Exercise instructions: Set down exactly the lines below between the line holding "- now rewrite (proj1 (initializeWebRTC_clears" and the line holding "a Rocq string.", inclusive; no other line belongs in the answer.

Available data:
(** The guard of line 120 is read when the callback starts. *)
Lemma begin_guard (st : session) (n : notification) (p : pending) :
  callback_begin st n = awaiting p ->
  whole p <> None ->
  lastSize st = 0 /\ headers st = [].
Proof.
  unfold callback_begin.
  destruct (event n); [|discriminate].
  destruct (file n) as [content|]; [|discriminate].
  destruct (lastSize st <? length content)%nat; [|discriminate].
  destruct (Nat.eqb_spec (List.length (headers st)) 0) as [Hh|Hh];
    destruct (Nat.eqb_spec (lastSize st) 0) as [Hl|Hl]; simpl;
    intros E; injection E as <-; simpl; try congruence.
  intros _. split; [exact Hl | now apply length_zero_iff_nil].
Qed.

(** Only a callback that opened the stream over the whole file writes
    to [headers]. *)
Lemma finish_writes_headers (st : session) (p : pending) :
  headers (after (callback_finish parse parse_to_line_1 st p)) <> headers st ->
  whole p <> None.
Proof.
  unfold callback_finish, emit_records.
  destruct (whole p); [discriminate|].
  destruct (failure (parse (range p))); simpl; congruence.
Qed.

(** Past offset 0 a growth callback waits for its range stream alone,
    which yields the bytes from the offset on. *)
Lemma begin_past_offset_zero (st : session) (content : string) :
  0 < lastSize st ->
  lastSize st < length content ->
  callback_begin st (grown content)
  = awaiting {| seen := length content;
                range := Text.drop (lastSize st) content;
                whole := None;
                streams := [ReadRange (lastSize st) (length content)] |}.
Proof.
  intros Hpos Hgrow. unfold callback_begin; simpl.
  destruct (Nat.ltb_spec (lastSize st) (length content)); [|lia].
  destruct (Nat.eqb_spec (lastSize st) 0); [lia|].
  now rewrite andb_false_r, read_range_to_end.
Qed.

Lemma wait_past_offset_zero (st : session) (n : notification) (p : pending) :
  0 < lastSize st ->
  callback_begin st n = awaiting p ->
  whole p = None /\ 0 < seen p /\ ~ In ReadWhole (streams p).
Proof.
  intros Hpos. unfold callback_begin.
  destruct (event n); [|discriminate].
  destruct (file n) as [content|]; [|discriminate].
  destruct (Nat.ltb_spec (lastSize st) (length content)); [|discriminate].
  destruct (Nat.eqb_spec (lastSize st) 0); [lia|].
  rewrite andb_false_r. intros E. injection E as <-. simpl.
  repeat split; [lia | intuition congruence].
Qed.

Lemma Forall_drop_nth {A : Type} (P : A -> Prop) (i : nat) (l : list A) :
  Forall P l -> Forall P (drop_nth i l).
Proof.
  revert i. induction l as [|x l IH]; intros i H; [now destruct i|].
  inversion H; subst. destruct i; simpl; [assumption|].
  constructor; auto.
Qed.
(** C7 (amended). In the failure report the succeeded pairs are written
    before the failed pairs; in the success report the nominated pairs
    are written before the other succeeded pairs.  Within each of these
    groups the pairs are written in the order in which the statistics
    snapshot lists them: the page sorts by no priority.  The lines of
    the two reports are the blocks of the pairs in exactly these
    orders. *)
Theorem report_order_follows_snapshot (stats : list Report) :
  (exists succeededPart failedPart,
     failureReportOrder stats = (succeededPart ++ failedPart)%list
     /\ Forall (fun p => stateIs "succeeded" p = true) succeededPart
     /\ Forall (fun p => stateIs "failed" p = true) failedPart
     /\ Subseq succeededPart (candidatePairStats stats)
     /\ Subseq failedPart (candidatePairStats stats)
     /\ exists pre mid post,
          failureReport stats
          = (pre
             ++ flat_map (succeededLines (localCandidateStats stats)
                                         (remoteCandidateStats stats))
                         succeededPart
             ++ mid
             ++ flat_map (failedLines (localCandidateStats stats)
                                      (remoteCandidateStats stats))
                         failedPart
             ++ post)%list)
  /\ (exists primary backup,
        successReportOrder stats = (primary ++ backup)%list
        /\ Forall (fun p => isSucceededNominated p = true) primary
        /\ Forall (fun p => isSucceededOther p = true) backup
        /\ Subseq primary (candidatePairStats stats)
        /\ Subseq backup (candidatePairStats stats))
  /\ successReport stats
     = (if ((0 <? length (nominatedPairs stats))%nat
            || (0 <? length (otherSuccessfulPairs stats))%nat)%bool
        then dbg "🏆 SUCCESSFUL CONNECTION DETAILS:"
             :: forEachIndexed (primaryBlock (localCandidateStats stats)
                                             (remoteCandidateStats stats))
                               (nominatedPairs stats)
             ++ forEachIndexed (backupBlock (localCandidateStats stats)
                                            (remoteCandidateStats stats))
                               (otherSuccessfulPairs stats)
        else []).
Proof.
  split; [|split].
  - exists (filter (bothFound stats)
              (filter (stateIs "succeeded") (candidatePairStats stats))),
           (filter (bothFound stats)
              (filter (stateIs "failed") (candidatePairStats stats))).
    split; [reflexivity|].
    split; [apply Forall_filter_keep, Forall_filter_true|].
    split; [apply Forall_filter_keep, Forall_filter_true|].
    split; [eapply Subseq_trans; apply filter_Subseq|].
    split; [eapply Subseq_trans; apply filter_Subseq|].
    apply failureReport_blocks.
  - exists (filter (bothFound stats) (nominatedPairs stats)),
           (filter (bothFound stats) (otherSuccessfulPairs stats)).
    split; [reflexivity|].
    split; [apply Forall_filter_keep; apply (Forall_filter_true isSucceededNominated)|].
    split; [apply Forall_filter_keep; apply (Forall_filter_true isSucceededOther)|].
    split; eapply Subseq_trans; apply filter_Subseq.
  - apply successReport_blocks.
Qed.

(** C7 as stated fails.  Two nominated succeeded pairs that the snapshot
    lists with priority 300 and then 500 are written in that order; and
    the failure report writes a succeeded pair that is not nominated
    before a nominated one. *)
Lemma report_priority_order_counterexample :
  map PairStats.priority (successReportOrder risingPrioritySnapshot)
  = [Some 300; Some 500]
  /\ priorityLines (successReport risingPrioritySnapshot)
     = [ "   Priority: 300 (HIGHEST PRIORITY - IN USE)";
         "   Priority: 500 (HIGHEST PRIORITY - IN USE)" ]
  /\ map isNominated (failureReportOrder backupFirstSnapshot) = [false; true]
  /\ map Message.text (failureReport backupFirstSnapshot)
     = [ "🔍 Detailed connectivity check results:";
         "✅ 2 successful connection(s):";
         "   ✅ host 192.168.1.2:5000 (udp) ↔ relay 203.0.113.9:3478 (udp)";
         "   ✅ host 192.168.1.2:5000 (udp) ↔ relay 203.0.113.9:3478 (udp) [NOMINATED]" ].
Proof.
  repeat split; vm_compute; reflexivity.
Qed.

(** ** The registry along a run *)

Ltac handler_cases :=
  repeat (simpl;
          match goal with
          | |- context [match ?x with _ => _ end] => destruct x eqn:?
          end);
  simpl; try reflexivity.

Lemma createOffer_keeps_registry engine s :
  localCandidates (createOffer engine s) = localCandidates s
  /\ remoteCandidates (createOffer engine s) = remoteCandidates s.
Proof. unfold createOffer. split; handler_cases. Qed.

Lemma offerTimeout_keeps_registry s :
  localCandidates (offerTimeout s) = localCandidates s
  /\ remoteCandidates (offerTimeout s) = remoteCandidates s.
Proof. unfold offerTimeout. split; handler_cases. Qed.

Lemma handleRemoteOffer_keeps_registry engine s :
  localCandidates (handleRemoteOffer engine s) = localCandidates s
  /\ remoteCandidates (handleRemoteOffer engine s) = remoteCandidates s.
Proof. unfold handleRemoteOffer. split; handler_cases. Qed.

Lemma answerTimeout_keeps_registry s :
  localCandidates (answerTimeout s) = localCandidates s
  /\ remoteCandidates (answerTimeout s) = remoteCandidates s.
Proof. unfold answerTimeout. split; handler_cases. Qed.

Lemma handleRemoteAnswer_keeps_registry engine s :
  localCandidates (handleRemoteAnswer engine s) = localCandidates s
  /\ remoteCandidates (handleRemoteAnswer engine s) = remoteCandidates s.
Proof. unfold handleRemoteAnswer. split; handler_cases. Qed.

Lemma initializeWebRTC_clears asInitiator engine s :
  localCandidates (initializeWebRTC asInitiator engine s) = JsMap.empty
  /\ remoteCandidates (initializeWebRTC asInitiator engine s) = JsMap.empty
  /\ candidatePairs (initializeWebRTC asInitiator engine s) = JsMap.empty.
Proof.
  unfold initializeWebRTC, requestMediaPermissions.
  destruct (mediaPermissionState s);
    destruct (Engine.getUserMedia engine) as [[|]|e];
    destruct (Engine.construct engine) as [u|e'];
    repeat split; handler_cases.
Qed.

Lemma reset_clears s :
  localCandidates (reset s) = JsMap.empty
  /\ remoteCandidates (reset s) = JsMap.empty.
Proof. split; reflexivity. Qed.

Lemma onicecandidate_remote candidate s :
  remoteCandidates (onicecandidate candidate s) = remoteCandidates s.
Proof. unfold onicecandidate. handler_cases. Qed.

(** One event, seen from one key of the local registry. *)
Lemma step_entry (k : option string) (e : Event) (s : Session.t) :
  JsMap.get k (localCandidates (step s e))
  = entryAfter k e (JsMap.get k (localCandidates s)).
Proof.
  destruct e as [candidate|asInitiator engine| |engine| |text|engine| |text|engine];
    simpl.
  - unfold onicecandidate. destruct candidate as [c|]; [|reflexivity].
    destruct (parseICECandidate c) as [info|]; [|reflexivity].
    simpl. exact (get_set k (RTCIceCandidate.foundation c) info (localCandidates s)).
  - now rewrite (proj1 (initializeWebRTC_clears asInitiator engine s)).
  - reflexivity.
  - now rewrite (proj1 (createOffer_keeps_registry engine s)).
  - now rewrite (proj1 (offerTimeout_keeps_registry s)).
  - reflexivity.
  - now rewrite (proj1 (handleRemoteOffer_keeps_registry engine s)).
  - now rewrite (proj1 (answerTimeout_keeps_registry s)).
  - reflexivity.
  - now rewrite (proj1 (handleRemoteAnswer_keeps_registry engine s)).
Qed.

Lemma step_remote (e : Event) (s : Session.t) :
  remoteCandidates (step s e)
  = if clears e then JsMap.empty else remoteCandidates s.
Proof.
  destruct e as [candidate|asInitiator engine| |engine| |text|engine| |text|engine];
    simpl.
  - apply onicecandidate_remote.
  - apply (initializeWebRTC_clears asInitiator engine s).
  - reflexivity.
  - apply createOffer_keeps_registry.
  - apply offerTimeout_keeps_registry.
  - reflexivity.
  - apply handleRemoteOffer_keeps_registry.
  - apply answerTimeout_keeps_registry.
  - reflexivity.
  - apply handleRemoteAnswer_keeps_registry.
Qed.

Lemma run_entry (k : option string) (events : list Event) (s : Session.t) :
  JsMap.get k (localCandidates (run events s))
  = fold_left (fun entry e => entryAfter k e entry) events
              (JsMap.get k (localCandidates s)).
Proof.
  unfold run. revert s. induction events as [|e events IH]; intros s; simpl.
  - reflexivity.
  - rewrite IH, step_entry. reflexivity.
Qed.
(** * CACD metadata analyzer: a shallow embedding and its specification

    The program under study is [cacd_metadata_analyzer.py]: a keyword
    classifier over a taxonomy, a tag generator, a relevance scorer, a
    connection finder, and the review-file protocol that writes suggestions
    to a Markdown file and merges approved ones back into note headers.

    Python values are embedded as follows.
    - [str] is a list of Unicode code points ([N]); literals are written
      with [u "..."], which decodes the UTF-8 bytes of a Rocq string.
    - [dict] is an association list in insertion order (CPython >= 3.7).
    - [float] confidences are exact rationals ([Q]); CPython computes the
      binary64 rounding of the same expressions.
    - exceptions are [option]/[sum] results with the state reached so far.
    - the Unicode character database, the iteration order of [set] and the
      YAML library are parameters of the development. *)

From Stdlib Require Import List NArith ZArith QArith Qminmax Bool Lia.
From Stdlib Require Import String Ascii Permutation DecimalString.
Import ListNotations.
Set Warnings "-register-all".
Close Scope Q_scope.
Open Scope nat_scope.

(** * Part I: the program *)

(** ** Python strings *)

Module Py.
(** * BirdsEye, [birdseye/mcts.py]: configuration layers and the trial loop

    The development embeds the two functions of [birdseye/mcts.py]:

    - [mcts], the entry point, which merges the built-in defaults, an optional
      [configparser] object and the command line into an [argparse]
      name space;
    - [run_mcts], which runs [config.trials] trials, keeps [run_data] and
      hands it to the results sink after every trial.

    Modelling conventions.

    - Python scalars are the type [value]; floats are an abstract type with
      the operations of the class [Builtins] ([float(s)], [str(x)], truth
      value), since their rounding is of no concern here.
    - A [dict] with string keys and an [argparse.Namespace] are [gmap string].
    - External collaborators (the clock, [mcts_trial], [Results], the header
      log, the default environment) are the fields of the class [Externals];
      they transform an abstract [World] and may raise.
    - Calls to the collaborators and [print] are recorded in a trace of
      [event]s, carried next to the world; the statements about "how many
      times" and "in which order" are statements about this trace.
    - The library code is modelled on the inputs the module gives it: the
      file configuration is a [ConfigParser], so its option names are in
      lower case, and its values and the built-in defaults hold no
      interpolation marker (the predicates [plain_file] and
      [plain_defaults] say so where a statement needs it); the command line
      is the sequence of occurrences of the eight registered flags with
      their raw argument, as [argparse] recognises them. *)

From Stdlib Require Import ZArith String Ascii List.
From Stdlib Require Import DecimalString DecimalZ.
From stdpp Require Import base option list list_numbers strings gmap fin_maps.

Local Open Scope Z_scope.
Local Open Scope string_scope.
Local Open Scope list_scope.

(** ** Python values *)

(** What Python's built-ins do on floats and on the integer literals that
    are not plain decimal numerals, and the order in which a [dict] lists
    its keys. *)
Class Builtins := {
  F : Type;
  (** [float(s)]; [None] is [ValueError] *)
  py_float : string -> option F;
  (** [str(x)] for a float *)
  float_str : F -> string;
  (** [bool(x)] for a float *)
  float_truth : F -> bool;
  (** [int(s)] on the strings that are not of the form [-?[0-9]+]
      (surrounding blanks, a [+] sign, underscores); [None] is [ValueError] *)
  py_int_ext : string -> option Z;
  (** the keys of a [dict] in the order of insertion, which a [gmap] does
      not record *)
  dict_keys : gset string -> list string;
  dict_keys_perm : forall X, dict_keys X ≡ₚ elements X
}.

Inductive exn : Type :=
| AttributeError (name : string)
| TypeError
| IndexError
| ValueError
| ZeroDivisionError
| NoSectionError (section : string)
| NoOptionError (option section : string)
| DuplicateOptionError (section option : string)
| SystemExit (code : Z)
| Raised (tag : nat).

Inductive res (A : Type) : Type :=
| Ok (a : A)
| Err (e : exn).
Arguments Ok {A} a.
Arguments Err {A} e.

Definition handle := nat.

Section Values.
Context `{Builtins}.

Inductive value : Type :=
| VNone
| VBool (b : bool)
| VInt (z : Z)
| VFloat (x : F)
| VStr (s : string).

#[warnings="-register-all"]
Inductive pyobj : Type :=
| Atom (v : value)
| PList (l : list pyobj)
| PTime (t : Z)
| PDelta (d : Z).

(** [str(n)] for an [int] *)
Definition int_str (n : Z) : string := NilZero.string_of_int (Z.to_int n).

(** [int(s)] *)
Definition py_int (s : string) : option Z :=
  match NilZero.int_of_string s with
  | Some d => Some (Z.of_int d)
  | None => py_int_ext s
  end.

(** [bool(s)] for a string: true unless empty *)
Definition py_bool (s : string) : bool :=
  match s with
  | EmptyString => false
  | String _ _ => true
  end.

(** [str(v)] as [ConfigParser.read_dict] applies it; [None] stays [None] *)
Definition py_str (v : value) : option string :=
  match v with
  | VNone => None
  | VBool true => Some "True"
  | VBool false => Some "False"
  | VInt n => Some (int_str n)
  | VFloat x => Some (float_str x)
  | VStr s => Some s
  end.

(** Truth value, as [if results.plotting:] takes it *)
Definition truthy (v : value) : bool :=
  match v with
  | VNone => false
  | VBool b => b
  | VInt n => negb (n =? 0)%Z
  | VFloat x => float_truth x
  | VStr s => py_bool s
  end.

(** ** The flags of the parser (lines 122-129) *)

Inductive flag : Type :=
| lambda_arg | collision | loss | depth | simulations | plotting | trials
| iterations.

Inductive argtype : Type := TFloat | TInt | TBool.

(** in the order of the [add_argument] calls *)
Definition flags : list flag :=
  [lambda_arg; collision; loss; depth; simulations; plotting; trials;
   iterations].

Definition dest (f : flag) : string :=
  match f with
  | lambda_arg => "lambda_arg"
  | collision => "collision"
  | loss => "loss"
  | depth => "depth"
  | simulations => "simulations"
  | plotting => "plotting"
  | trials => "trials"
  | iterations => "iterations"
  end.

Definition flag_type (f : flag) : argtype :=
  match f with
  | lambda_arg | collision | loss | depth => TFloat
  | simulations | trials | iterations => TInt
  | plotting => TBool
  end.

(** [ArgumentParser._get_value]: the [type] function on a string; [None]
    is the [ArgumentError] that [parse_known_args] turns into [exit(2)] *)
Definition get_value (f : flag) (s : string) : option value :=
  match flag_type f with
  | TFloat => VFloat <$> py_float s
  | TInt => VInt <$> py_int s
  | TBool => Some (VBool (py_bool s))
  end.

(** ** [configparser] *)

(** [str.lower] on the characters of ASCII, of which the strings of the
    model are made *)
Definition lower_ascii (c : ascii) : ascii :=
  let n := nat_of_ascii c in
  if (Nat.leb 65 n && Nat.leb n 90)%bool then ascii_of_nat (n + 32) else c.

Exercise output:
  - now rewrite (proj1 (initializeWebRTC_clears asInitiator engine s)).
  - reflexivity.
  - now rewrite (proj1 (createOffer_keeps_registry engine s)).
  - now rewrite (proj1 (offerTimeout_keeps_registry s)).
  - reflexivity.
  - now rewrite (proj1 (handleRemoteOffer_keeps_registry engine s)).
  - now rewrite (proj1 (answerTimeout_keeps_registry s)).
  - reflexivity.
  - now rewrite (proj1 (handleRemoteAnswer_keeps_registry engine s)).
Qed.

Lemma step_remote (e : Event) (s : Session.t) :
  remoteCandidates (step s e)
  = if clears e then JsMap.empty else remoteCandidates s.
Proof.
  destruct e as [candidate|asInitiator engine| |engine| |text|engine| |text|engine];
    simpl.
  - apply onicecandidate_remote.
  - apply (initializeWebRTC_clears asInitiator engine s).
  - reflexivity.
  - apply createOffer_keeps_registry.
  - apply offerTimeout_keeps_registry.
  - reflexivity.
  - apply handleRemoteOffer_keeps_registry.
  - apply answerTimeout_keeps_registry.
  - reflexivity.
  - apply handleRemoteAnswer_keeps_registry.
Qed.

Lemma run_entry (k : option string) (events : list Event) (s : Session.t) :
  JsMap.get k (localCandidates (run events s))
  = fold_left (fun entry e => entryAfter k e entry) events
              (JsMap.get k (localCandidates s)).
Proof.
  unfold run. revert s. induction events as [|e events IH]; intros s; simpl.
  - reflexivity.
  - rewrite IH, step_entry. reflexivity.
Qed.
(** * CACD metadata analyzer: a shallow embedding and its specification

    The program under study is [cacd_metadata_analyzer.py]: a keyword
    classifier over a taxonomy, a tag generator, a relevance scorer, a
    connection finder, and the review-file protocol that writes suggestions
    to a Markdown file and merges approved ones back into note headers.

    Python values are embedded as follows.
    - [str] is a list of Unicode code points ([N]); literals are written
      with [u "..."], which decodes the UTF-8 bytes of a Rocq string.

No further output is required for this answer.